IE stop script warning

Only in IE I get a warning when loading my site containing javascript saying that its causing the page to run slowly (and asking if I want to stop it).
I've seen other posts about this and I've looked for any long running code or infinite loops etc. The weird thing is, when I select 'No' (to not terminate the script) the page immediately loads properly. Its almost like this warning comes up right before the page is done loading. Has anybody experienced this, or know why this might be happening?
IE has its own way of making your life impossible.
Just deactivate the warning, you can further research in the future if that's necessary.
This article might help you determine why IE is giving such a warning.
Regards,
Adapted from http://www.codeproject.com/Tips/406739/Preventing-Stop-running-this-script-in-Browsers
// Magic IE<9 workaround for irritating "Stop running this script?" dialog.

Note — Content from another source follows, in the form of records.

Lemma eval_tier_leaf name price rest start s r s' :
  eval_call env (evaluate env) F_tier (name :: price :: rest) start s = Ok (r, s') ->
  exists label s1 amount s2, eval_string (evaluate env) name s = Ok (label, s1) /\
    eval_numeric (evaluate env) price s1 = Ok (amount, s2) /\ s' = set_tier label s2 /\
    rv_value r = VNumber amount.1.
Proof.
  simpl. intros H. inv_ok H. inv_ok H. inv_ok H. injection H2 as <- <-. injection H as <- <-.
  eauto 10.
Qed.

Lemma eval_fixed_price v i a1 b1 rest a b s r s' :
  evaluate env (NCall F_fixed (NLiteral (LNumber v) i a1 b1 :: rest) a b) s = Ok (r, s') ->
  pricing_of s' = (rs_matchedTier s, Unit_request, Some v) /\ rv_value r = VNumber (n_mul v n_million).
Proof.
  intros H. apply evaluate_Ok_inv in H as (s1 & _ & H & _ & ->). simpl in H.
  inv_ok H. apply eval_numeric_Ok in H0 as (r0 & H0 & Hv & _).
  apply evaluate_Ok_inv in H0 as (s2 & _ & H0 & _ & ->). injection H0 as <- <-. simpl in Hv.
  injection Hv as Hv. inv_ok H. injection H0 as <- <-. injection H as <- <-. by rewrite <- Hv.
Qed.
(* ===== verification/BillingDisplay.v ===== *)
(** The structured price displays of compiled expressions
    (features/pricing/lib/billing-expression/display.ts): token tier chains, time
    branches and task tier chains.

    The source reads [args[0]] and [args[1]] of calls of known arity; the parser
    guarantees the arity, and a call without them is read as an unrecognised
    shape here. *)

From S2P Require Import Prelude JsString JsNumber JsValue BillingTypes BillingParser BillingCompile BillingRuntime.

(** * Data *)

Record token_condition := TokenCondition {
  tc_var : billing_variable;
  tc_op : binary_operator;
  tc_value : number;
}.

Record token_tier := TokenTier {
  tt_conditionText : option str;
  tt_imageCount : bool;
  tt_billingUnit : option billing_unit;
  tt_fixedPrice : option number;
  tt_label : str;
  tt_conditions : list token_condition;
  tt_prices : list (billing_variable * number);
}.

Record time_condition := TimeCondition { tm_condition : node; tm_matches : bool }.
Record time_token_tier := TimeTokenTier {
  tk_tier : token_tier;
  tk_conditionText : str;
  tk_timeConditions : list time_condition;
}.

(** [BillingUsageFieldSchema]: the attributes the readers look at. *)
Inductive usage_unit : Type := Unit_second | Unit_count | Unit_tokens | Unit_credit.
#[export] Instance usage_unit_eq_dec : EqDecision usage_unit.
Proof. solve_decision. Defined.
Inductive usage_type : Type := Usage_number | Usage_boolean.
#[export] Instance usage_type_eq_dec : EqDecision usage_type.
Proof. solve_decision. Defined.
Record usage_field := UsageField {
  uf_type : option usage_type;
  uf_unit : option usage_unit;
  uf_enum : option (list str);
  uf_freeQuantity : option number;
}.
Definition usage_schema : Type := list (str * usage_field).

Record task_condition := TaskCondition { kc_field : str; kc_value : str }.
#[export] Instance task_condition_eq_dec : EqDecision task_condition.
Proof. solve_decision. Defined.
Record task_tier := TaskTier {
  kt_conditionText : option str;
  kt_label : str;
  kt_conditions : list task_condition;
  kt_constant : number;
  kt_unitPrices : list (str * number);
  kt_freeQuantities : list (str * number);
}.

(** * Token tiers *)

Fixpoint flattenBinary (n : node) (operator : binary_operator) : list node :=
  match n with
  | NBinary o l r _ _ =>
      if bool_decide (o = operator) then flattenBinary l operator ++ flattenBinary r operator else [n]
  | _ => [n]
  end.

Definition is_token_operator (o : binary_operator) : bool :=
  match o with B_lt | B_le | B_gt | B_ge => true | _ => false end.
Definition is_condition_variable (v : billing_variable) : bool :=
  match v with V_p | V_c | V_len => true | _ => false end.

Definition tokenCondition (part : node) : option token_condition :=
  match part with
  | NBinary o (NVariable v _ _) (NLiteral (LNumber value) _ _ _) _ _ =>
      if is_token_operator o && is_condition_variable v && negb (n_ltb value n_zero)
      then Some (TokenCondition v o value) else None
  | _ => None
  end.

Fixpoint map_option {A B} (f : A -> option B) (l : list A) : option (list B) :=
  match l with
  | [] => Some []
  | x :: l' => y ← f x; r ← map_option f l'; Some (y :: r)
  end.

Definition tokenConditions (n : node) : option (list token_condition) :=
  map_option tokenCondition (flattenBinary n B_and).

Definition is_zero_literal (n : node) : bool :=
  match n with NLiteral (LNumber v) _ _ _ => n_eqb v n_zero | _ => false end.

Definition nonnegativePriceLiteral (n : node) : option number :=
  match n with
  | NLiteral (LNumber v) _ _ _ => if n_leb n_zero v then Some v else None
  | NUnary U_minus operand _ _ => if is_zero_literal operand then Some n_neg_zero else None
  | _ => None
  end.

(** The remainder [len - ai] that stands for text input. *)
Definition is_text_remainder (n : node) : bool :=
  match n with
  | NBinary B_sub (NVariable V_len _ _) (NVariable V_ai _ _) _ _ => true
  | _ => false
  end.

(** The variable a priced quantity is displayed under. *)
Definition priced_variable (input : node) : option billing_variable :=
  match input with
  | NVariable v _ _ =>
      if bool_decide (v = V_len) || bool_decide (v = V_image_count) then None else Some v
  | NCall F_max [x; y] _ _ =>
      if is_zero_literal x then if is_text_remainder y then Some V_p else None
      else if is_zero_literal y then if is_text_remainder x then Some V_p else None
      else None
  | _ => None
  end.

(** One term [variable * price] of a tier body. *)
Definition priced_term (term : node) : option (billing_variable * number) :=
  match term with
  | NBinary B_mul l r _ _ =>
      match nonnegativePriceLiteral r with
      | Some price => v ← priced_variable l; Some (v, price)
      | None =>
          match nonnegativePriceLiteral l with
          | Some price => v ← priced_variable r; Some (v, price)
          | None => None
          end
      end
  | _ => None
  end.

(** [prices[variable] = price], rejecting a variable that is already priced. *)
Definition add_price (prices : option (list (billing_variable * number))) (term : node)
    : option (list (billing_variable * number)) :=
  prices ← prices;
  '(v, price) ← priced_term term;
  match obj_get v prices with
  | Some _ => None
  | None => Some (prices ++ [(v, price)])
  end.

Definition fixed_tier (label : str) (conditions : list token_condition) (conditionText : option str)
    (price : number) : token_tier :=
  TokenTier conditionText false (Some Unit_request) (Some price) label conditions [].

Definition tokenTier (n : node) (conditions : list token_condition) (conditionText : option str)
    : option token_tier :=
  match n with
  | NCall F_tier (NLiteral (LString label) _ _ _ :: body :: _) _ _ =>
      let metered :=
        prices ← fold_left add_price (flattenBinary body B_add) (Some []);
        match prices with
        | [] => None
        | _ => Some (TokenTier None false None None label conditions prices)
        end in
      match body with
      | NCall F_fixed (NLiteral (LNumber v) _ _ _ :: _) _ _ =>
          Some (fixed_tier label conditions conditionText v)
      | NLiteral (LNumber v) _ _ _ =>
          if n_leb n_zero v then Some (fixed_tier label conditions conditionText v) else metered
      | _ => metered
      end
  | _ => None
  end.
(* ===== verification/BillingDisplayFacts.v ===== *)
(** The token tier chain shows what the interpreter charges: evaluating an
    expression that is displayed as a tier chain selects the first displayed tier
    whose conditions hold and charges its displayed prices. *)

From S2P Require Import Prelude JsString JsNumber JsValue BillingTypes BillingParserFacts BillingCompile BillingTyping BillingCompileFacts BillingRuntime BillingRuntimeFacts BillingRuntimeTrace BillingDisplay.

#[local] Arguments evaluate : simpl never.

(** * What a displayed tier means *)

(** The number of tokens of a variable. *)
Definition token_value (ctx : simulation_context) (v : billing_variable) : option number :=
  match ctx_tokens ctx ≫= obj_get (variable_name v) with
  | Some (VNumber x) => Some x
  | _ => None
  end.

Definition compare_numbers (o : binary_operator) (x y : number) : bool :=
  match o with
  | B_lt => n_ltb x y
  | B_le => n_leb x y
  | B_gt => n_ltb y x
  | B_ge => n_leb y x
  | _ => false
  end.

(** A displayed condition, and all conditions of a tier, hold in a context. *)
Definition condition_holds (ctx : simulation_context) (c : token_condition) : bool :=
  match token_value ctx (tc_var c) with
  | Some x => compare_numbers (tc_op c) x (tc_value c)
  | None => false
  end.
Definition tier_applies (ctx : simulation_context) (tier : token_tier) : bool :=
  forallb (condition_holds ctx) (tt_conditions tier).

(** Equal up to the sign of zero. *)
Definition same_price (p p' : number) : Prop :=
  p = p' \/ (n_eqb p n_zero = true /\ n_eqb p' n_zero = true).

(** The quantity displayed under a variable: its token count or, for [p], the
    text remainder [max(len - ai, 0)]. *)
Definition quantity (ctx : simulation_context) (v : billing_variable) (x : number) : Prop :=
  token_value ctx v = Some x \/
  (v = V_p /\ exists len ai zero, token_value ctx V_len = Some len /\ token_value ctx V_ai = Some ai /\
     n_eqb zero n_zero = true /\ (x = n_max zero (n_sub len ai) \/ x = n_max (n_sub len ai) zero)).

(** The charge of one displayed price. *)
Definition charge (ctx : simulation_context) (entry : billing_variable * number) (y : number) : Prop :=
  exists x p, quantity ctx entry.1 x /\ same_price entry.2 p /\ (y = n_mul x p \/ y = n_mul p x).

(** [x] is a sum of the numbers of the list, in order, in some bracketing. *)
Inductive sums_to : list number -> number -> Prop :=
| sums_one y : sums_to [y] y
| sums_add l r x y : sums_to l x -> sums_to r y -> sums_to (l ++ r) (n_add x y).

Section display.
Context {host : Host} (env : runtime_env).
Abbreviation ctx := (re_context env).

Lemma eval_literal v i a b s r s' :
  evaluate env (NLiteral v i a b) s = Ok (r, s') -> rv_value r = of_literal v.
Proof. intros H. apply evaluate_Ok_inv in H as (s1 & _ & H & _). by injection H as <- _. Qed.

Lemma eval_token_variable v a b s r s' :
  v <> V_image_count -> evaluate env (NVariable v a b) s = Ok (r, s') ->
  exists x, token_value ctx v = Some x /\ rv_value r = VNumber x.
Proof.
  intros Hv H. apply evaluate_Ok_inv in H as (s1 & _ & H & _). simpl in H. unfold eval_variable in H.
  rewrite bool_decide_false in H by done. unfold token_value.
  destruct (ctx_tokens ctx ≫= obj_get (variable_name v)) as [[| | |x| | |]|]; try done.
  destruct (n_ltb x n_zero); [done|]. injection H as <- _. eauto.
Qed.

(** Both operands of a strict operator are evaluated and combined. *)
Lemma eval_strict_binary o l r a b s v s' :
  is_logical o = false -> evaluate env (NBinary o l r a b) s = Ok (v, s') ->
  exists s0 vl s1 vr s2, evaluate env l s0 = Ok (vl, s1) /\ evaluate env r s1 = Ok (vr, s2) /\
    apply_binary o vl vr a = Ok v.
Proof.
  intros Ho H. apply evaluate_Ok_inv in H as (s1 & _ & H & _).
  assert ((l ← evaluate env l; r ← evaluate env r; lift (apply_binary o l r a))
            (set_depth (rs_depth s + 1) s) = Ok (v, s1)) as H' by (destruct o; try discriminate; exact H).
  inv_ok H'. inv_ok H'. unfold lift in H'. destruct (apply_binary o a0 a1 a) eqn:E; [|done].
  injection H' as <- <-. eauto 10.
Qed.

Lemma tokenCondition_eval part c s r s' :
  tokenCondition part = Some c -> evaluate env part s = Ok (r, s') ->
  rv_value r = VBool (condition_holds ctx c).
Proof.
  destruct part as [| | | |o l q a b|]; try done. destruct l as [|v a1 b1| | | |]; try done.
  destruct q as [[|value| |] i a2 b2| | | | |]; try done. simpl.
  destruct (is_token_operator o) eqn:Ho; [|done]. destruct (is_condition_variable v) eqn:Hv; [|done].
  destruct (n_ltb value n_zero); [done|]. simpl. intros [= <-] H.
  apply eval_strict_binary in H as (s0 & vl & s1 & vr & s2 & Hl & Hr & Hb); [|by destruct o].
  apply eval_token_variable in Hl as (x & Hx & Hvl); [|by destruct v].
  apply eval_literal in Hr. unfold condition_holds. simpl. rewrite Hx.
  unfold apply_binary in Hb. rewrite Hvl, Hr in Hb. destruct o; try discriminate; by injection Hb as <-.
Qed.

Lemma map_option_app {A B} (f : A -> option B) l1 l2 l :
  map_option f (l1 ++ l2) = Some l ->
  exists r1 r2, l = r1 ++ r2 /\ map_option f l1 = Some r1 /\ map_option f l2 = Some r2.
Proof.
  revert l. induction l1 as [|x l1 IH]; intros l; simpl; [exists [], l; done|].
  destruct (f x) as [y|]; [|done]. simpl. destruct (map_option f (l1 ++ l2)) as [r|]; [|done].
  simpl. intros [= <-]. destruct (IH r) as (r1 & r2 & -> & -> & ->); [done|].
  exists (y :: r1), r2. done.
Qed.

Lemma map_option_single {A B} (f : A -> option B) x l :
  map_option f [x] = Some l -> exists y, l = [y] /\ f x = Some y.
Proof. simpl. destruct (f x); [|done]. simpl. intros [= <-]. eauto. Qed.

(** A conjunction of token conditions evaluates to whether they all hold. *)
Lemma tokenConditions_eval n cs s r s' :
  tokenConditions n = Some cs -> evaluate env n s = Ok (r, s') ->
  rv_value r = VBool (forallb (condition_holds ctx) cs).
Proof.
  unfold tokenConditions. revert cs s r s'.
  induction n as [| |f args a b IH| |o l q a b IHl IHq|] using node_ind'; intros cs s r s' Hc He;
    try (apply map_option_single in Hc as (c & -> & Hc); simpl; rewrite andb_true_r;
         by eapply tokenCondition_eval).
  cbn [flattenBinary] in Hc. case_bool_decide as Ho.
  - subst o. apply map_option_app in Hc as (r1 & r2 & -> & Hl & Hr). rewrite forallb_app.
    apply evaluate_Ok_inv in He as (s1 & _ & He & _). simpl in He.
    inv_ok He. apply eval_boolean_Ok in H as (v & Hv & Hb).
    pose proof (IHl _ _ _ _ Hl Hv) as Hv'. rewrite Hb in Hv'. injection Hv' as ->.
    destruct (forallb (condition_holds ctx) r1).
    + inv_ok He. injection He as <- _. apply eval_boolean_Ok in H as (w & Hw & Hbw).
      rewrite (IHq _ _ _ _ Hr Hw) in Hbw. injection Hbw as <-. done.
    + by injection He as <- _.
  - apply map_option_single in Hc as (c & -> & Hc). simpl. rewrite andb_true_r. by eapply tokenCondition_eval.
Qed.

(** ** Priced terms *)

Lemma eqb_zero v : n_eqb v n_zero = true -> exists b, v = SpecFloat.S754_zero b.
Proof. destruct v as [b|b| |b m e]; [eauto | by destruct b | done | by destruct b]. Qed.

Lemma price_literal_eval n p s r s' :
  nonnegativePriceLiteral n = Some p -> evaluate env n s = Ok (r, s') ->
  exists p', rv_value r = VNumber p' /\ same_price p p'.
Proof.
  destruct n as [[|v| |] i a b| | |o x a b| |]; try done; simpl.
  - destruct (n_leb n_zero v); [|done]. intros [= <-] H. apply eval_literal in H.
    exists v. split; [done | by left].
  - destruct o; try done. destruct (is_zero_literal x) eqn:Hz; [|done]. intros [= <-] H.
    apply evaluate_Ok_inv in H as (s1 & _ & H & _). simpl in H. inv_ok H.
    apply eval_numeric_Ok in H0 as (r0 & H0 & Hv & _). injection H as <- _.
    destruct x as [[|v| |] i a1 b1| | | | |]; try done. apply eval_literal in H0. rewrite H0 in Hv.
    injection Hv as Hv. simpl in Hz. exists (n_neg a0.1). split; [done|]. right. rewrite <- Hv.
    apply eqb_zero in Hz as [z ->]. by destruct z.
Qed.
(* ===== verification/ConditionDisplayProps.v ===== *)
(** The correctness properties of condition descriptions. *)

From S2P Require Import Prelude JsString JsNumber JsValue BillingTypes BillingParser BillingCompile BillingCompileFacts BillingDisplay BillingDisplayFacts ConditionDisplay.

(** * Ranges *)

(** The comparison holds for a value of its time function. *)
Definition comparison_holds (v : Z) (c : time_comparison) : bool :=
  match cmp_operator c with
  | B_ge => (cmp_value c <=? v)%Z
  | B_gt => (cmp_value c <? v)%Z
  | B_lt => (v <? cmp_value c)%Z
  | B_le => (v <=? cmp_value c)%Z
  | B_eq => (v =? cmp_value c)%Z
  | _ => true
  end.

Lemma narrow_spec range c v :
  let '(lo, hi) := narrow range c in
  (lo <= v < hi)%Z <-> (range.1 <= v < range.2)%Z /\ comparison_holds v c = true.
Proof.
  destruct range as [lo hi]. unfold narrow, comparison_holds. simpl.
  destruct (cmp_operator c); rewrite ?Z.leb_le, ?Z.ltb_lt, ?Z.eqb_eq; split; intros; try done; try tauto; lia.
Qed.

Lemma fold_narrow comparisons range v :
  let '(lo, hi) := fold_left narrow comparisons range in
  (lo <= v < hi)%Z <-> (range.1 <= v < range.2)%Z /\ forallb (comparison_holds v) comparisons = true.
Proof.
  revert range. induction comparisons as [|c l IH]; intros range; simpl.
  - destruct range as [lo hi]. simpl. tauto.
  - specialize (IH (narrow range c)). pose proof (narrow_spec range c v) as Hn.
    destruct (narrow range c) as [lo1 hi1]. destruct (fold_left narrow l (lo1, hi1)) as [lo hi].
    rewrite IH, andb_true_iff. simpl. tauto.
Qed.

(** ** Groups *)

(** All comparisons of a group test one function in one zone. *)
Definition group_ok (group : str * list time_comparison) : Prop :=
  group.2 <> [] /\ Forall (fun c => range_key c = group.1) group.2.

Lemma add_range_ok c ranges :
  Forall group_ok ranges ->
  Forall group_ok (add_range c ranges) /\ concat (map snd (add_range c ranges)) ≡ₚ c :: concat (map snd ranges).
Proof.
  induction 1 as [|[key l] ranges [Hne Hall] Hr [IH1 IH2]]; simpl.
  - split; [|done]. repeat constructor. done.
  - destruct (bool_decide (key = range_key c)) eqn:E; breflect; simpl.
    + split; [|rewrite <- (assoc_L (++)); simpl; by rewrite <- Permutation_middle].
      constructor; [|done]. split; simpl; [by destruct l|]. apply Forall_app. split; [done|]. by repeat constructor.
    + split; [by constructor|]. rewrite IH2. by rewrite <- Permutation_middle.
Qed.

Lemma split_conjuncts_ok nodes others ranges :
  Forall group_ok ranges ->
  let '(others', ranges') := split_conjuncts nodes others ranges in
  Forall group_ok ranges' /\ others' = others ++ List.filter (fun n => bool_decide (timeComparison n = None)) nodes /\
  concat (map snd ranges') ≡ₚ concat (map snd ranges) ++ omap timeComparison nodes.
Proof.
  revert others ranges. induction nodes as [|n nodes IH]; intros others ranges Hr; simpl.
  - by rewrite !app_nil_r.
  - destruct (timeComparison n) as [c|] eqn:Hc; simpl.
    + destruct (add_range_ok c ranges Hr) as [Hr1 Hr2]. specialize (IH others _ Hr1).
      destruct (split_conjuncts _ _ _) as [o r]. destruct IH as (IH1 & IH2 & IH3).
      split; [done|]. split; [done|]. rewrite IH3, Hr2. by rewrite <- Permutation_middle.
    + specialize (IH (others ++ [n]) ranges Hr).
      destruct (split_conjuncts _ _ _) as [o r]. destruct IH as (IH1 & -> & IH3).
      split; [done|]. split; [|done]. by rewrite <- (assoc_L (++)).
Qed.

Lemma names_prefix_free f g z z' :
  time_function_name f ++ js ":" ++ z = time_function_name g ++ js ":" ++ z' -> f = g /\ z = z'.
Proof.
  destruct f, g; intros H; vm_compute in H; try discriminate; split; try reflexivity; by injection H.
Qed.

(** A described time range is exact: the comparisons of a conjunction are
    grouped, without loss, by time function and zone, and the interval shown for a
    group contains a value of the function's domain exactly when the value
    satisfies every comparison of the group; no interval is shown exactly when no
    value does. *)
Theorem described_range_exact (nodes : list node) :
  let '(_, ranges) := split_conjuncts nodes [] [] in
  concat (map snd ranges) ≡ₚ omap timeComparison nodes /\
  Forall (fun group => exists first rest, group.2 = first :: rest /\
    Forall (fun c => cmp_name c = cmp_name first /\ cmp_timezone c = cmp_timezone first) group.2 /\
    forall v, ((DOMAINS (cmp_name first)).1 <= v < (DOMAINS (cmp_name first)).2)%Z ->
      forallb (comparison_holds v) group.2 = true <->
      exists lo hi, time_range first group.2 = Some (lo, hi) /\ (lo <= v < hi)%Z) ranges.
Proof.
  pose proof (split_conjuncts_ok nodes [] [] (List.Forall_nil _)) as H.
  destruct (split_conjuncts nodes [] []) as [others ranges]. destruct H as (Hg & _ & Hp).
  split; [done|]. eapply Forall_impl; [exact Hg|]. intros [key l] [Hne Hall]. simpl in *.
  destruct l as [|first rest]; [done|]. exists first, rest. split; [done|]. split.
  - pose proof Hall as Hall'. apply List.Forall_cons_iff in Hall' as [<- _].
    eapply Forall_impl; [exact Hall|]. intros c Hc. unfold range_key in Hc.
    by apply names_prefix_free in Hc.
  - intros v Hv. pose proof (fold_narrow (first :: rest) (DOMAINS (cmp_name first)) v) as Hn.
    unfold time_range. destruct (fold_left narrow (first :: rest) (DOMAINS (cmp_name first))) as [lo hi].
    destruct (Z.leb_spec hi lo).
    + split; [intros Hh; exfalso; assert (lo <= v < hi)%Z; [tauto|lia] | by intros (? & ? & ? & _)].
    + split.
      * intros Hh. exists lo, hi. split; [done|]. tauto.
      * intros (lo' & hi' & [= <- <-] & Hin). tauto.
Qed.

(** * Termination *)

Lemma flatten_size n o p : p ∈ flattenBinary n o -> node_size p <= node_size n.
Proof.
  revert p. induction n as [| |f args a b IH| |o' l r a b IHl IHr|] using node_ind'; intros p Hp;
    try (apply list_elem_of_singleton in Hp as ->; done).
  cbn [flattenBinary] in Hp. destruct (bool_decide (o' = o)); [|apply list_elem_of_singleton in Hp as ->; done].
  simpl. apply elem_of_app in Hp as [Hp|Hp]; [apply IHl in Hp | apply IHr in Hp]; lia.
Qed.

Lemma flatten_size_lt o l r a b p :
  p ∈ flattenBinary (NBinary o l r a b) o -> node_size p < node_size (NBinary o l r a b).
Proof.
  cbn [flattenBinary]. rewrite bool_decide_true by done. simpl. intros Hp.
  apply elem_of_app in Hp as [Hp|Hp]; apply flatten_size in Hp; lia.
Qed.

Lemma map_option_total {A B} (f : A -> option B) l :
  (forall x, x ∈ l -> exists y, f x = Some y) -> exists r, map_option f l = Some r.
Proof.
  induction l as [|x l IH]; intros H; simpl; [eauto|]. destruct (H x) as [y ->]; [constructor|].
  destruct IH as [r ->]; [intros z Hz; apply H; by constructor|]. simpl. eauto.
Qed.

Lemma describe_total `{DisplayHost} fuel n locale :
  node_size n <= fuel -> exists d, describeBillingCondition fuel n locale = Some d.
Proof.
  revert n. induction fuel as [|fuel IH]; intros n Hf; [rewrite node_size_children in Hf; lia|].
  assert (Hbin : forall o l r a b, n = NBinary o l r a b -> exists d,
    match timeComparison n with
    | Some single => Some (describeTimeRange single [single] locale)
    | None =>
        match o with
        | B_and =>
            let '(others, ranges) := split_conjuncts (flattenBinary n B_and) [] [] in
            parts ← map_option (fun part => describeBillingCondition fuel part locale) others;
            Some (parts ← map_option id parts; grouped ← describe_ranges ranges locale;
                  combine_parts true (parts ++ grouped))
        | B_or =>
            parts ← map_option (fun part => describeBillingCondition fuel part locale) (flattenBinary n B_or);
            Some (parts ← map_option id parts; combine_parts false parts)
        | _ => Some None
        end
    end = Some d).
  { intros o l r a b ->. destruct (timeComparison _); [eauto|]. destruct o; eauto.
    - destruct (map_option_total (fun part => describeBillingCondition fuel part locale)
        (flattenBinary (NBinary B_or l r a b) B_or)) as [parts ->]; [|simpl; eauto].
      intros x Hx. apply IH. apply flatten_size_lt in Hx. lia.
    - pose proof (split_conjuncts_ok (flattenBinary (NBinary B_and l r a b) B_and) [] [] (List.Forall_nil _)) as Hs.
      destruct (split_conjuncts _ _ _) as [others ranges]. destruct Hs as (_ & -> & _).
      destruct (map_option_total (fun part => describeBillingCondition fuel part locale)
        ([] ++ List.filter (fun n => bool_decide (timeComparison n = None)) (flattenBinary (NBinary B_and l r a b) B_and)))
        as [parts ->]; [|simpl; eauto].
      intros x Hx. apply list_elem_of_In, List.filter_In in Hx as [Hx _]. apply list_elem_of_In in Hx.
      apply IH. apply flatten_size_lt in Hx. lia. }
  destruct n as [v i a b|v a b|f args a b|o x a b|o l r a b|c y z a b];
    try (eexists; reflexivity); cbn [describeBillingCondition].
  - destruct o; eauto. destruct (IH x) as [d ->]; [simpl in Hf; lia|]. simpl. eauto.
  - destruct l as [| | | | |]; try (by eapply Hbin). destruct r as [[]| | | | |]; try (by eapply Hbin).
    destruct (is_comparison o); eauto.
Qed.

(** Describing a condition always returns within the model's fuel, the
    number of nodes of the tree. *)
Theorem format_condition_total `{DisplayHost} (source locale : str) :
  exists text, formatBillingCondition source locale = Some text.
Proof.
  unfold formatBillingCondition. destruct (compile_source source) as [c|]; [|eauto].
  destruct (describe_total (node_size (c_ast c)) (c_ast c) locale) as [d ->]; [done|]. simpl. eauto.
Qed.

(** A host that substitutes nothing and shows the weekday number. *)
Definition plain_display : DisplayHost := {|
  translate := fun key options =>
    match options with
    | [(_, OText a); (_, OText b); _] => a ++ js "-" ++ b
    | [(_, OInteger a); (_, OInteger b); _] => string_of_Z a ++ js "-" ++ string_of_Z b
    | [(_, OText a); _] => js "not " ++ a
    | _ => key
    end;
  getCanonicalLocales := fun value => Some value;
  format_weekday := fun _ time => weekday_name (getUTCDay time);
  to_locale_string := fun _ x => string_of_number x;
|}.

Example format_tests :
  map (fun s => formatBillingCondition (dh := plain_display) s (js "en"))
    [js "hour('Asia/Shanghai') >= 8 && hour('Asia/Shanghai') < 20 && weekday('Asia/Shanghai') <= 5";
     js "hour('UTC') >= 22 || hour('UTC') < 6"; js "!(day('') == 3)"; js "hour('UTC') > 30"; js "p > 1000"]
  = [Some (Some (js "Sun-Fri 08:00-20:00-Asia/Shanghai")); Some (Some (js "22:00-24:00-00:00-06:00-UTC"));
     Some (Some (js "not Day: 3-UTC")); Some None; Some (Some (js "Input > 1000"))].
Proof. vm_compute. reflexivity. Qed.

RepeatOperation = function(anonymousOperation, whenToYield){
var count = 0
return function(){
if (++count >= whenToYield){
count = 0
setTimeout(function(){anonymousOperation()}, 100)
}
else anonymousOperation()
}
}
// How to implement the workaround:
//for (var i in retailers){ // Too big for IE<9! Use magic workaround:
var i = 0; var noInArray = retailers.length
var ro = new RepeatOperation(function(){
// <<Your loop body here, using return instead of continue.>>
if (++i < noInArray) ro()
else alert("Loop finished.")
}, 200) // Run this in batches of n. 500 is too much for IE<9.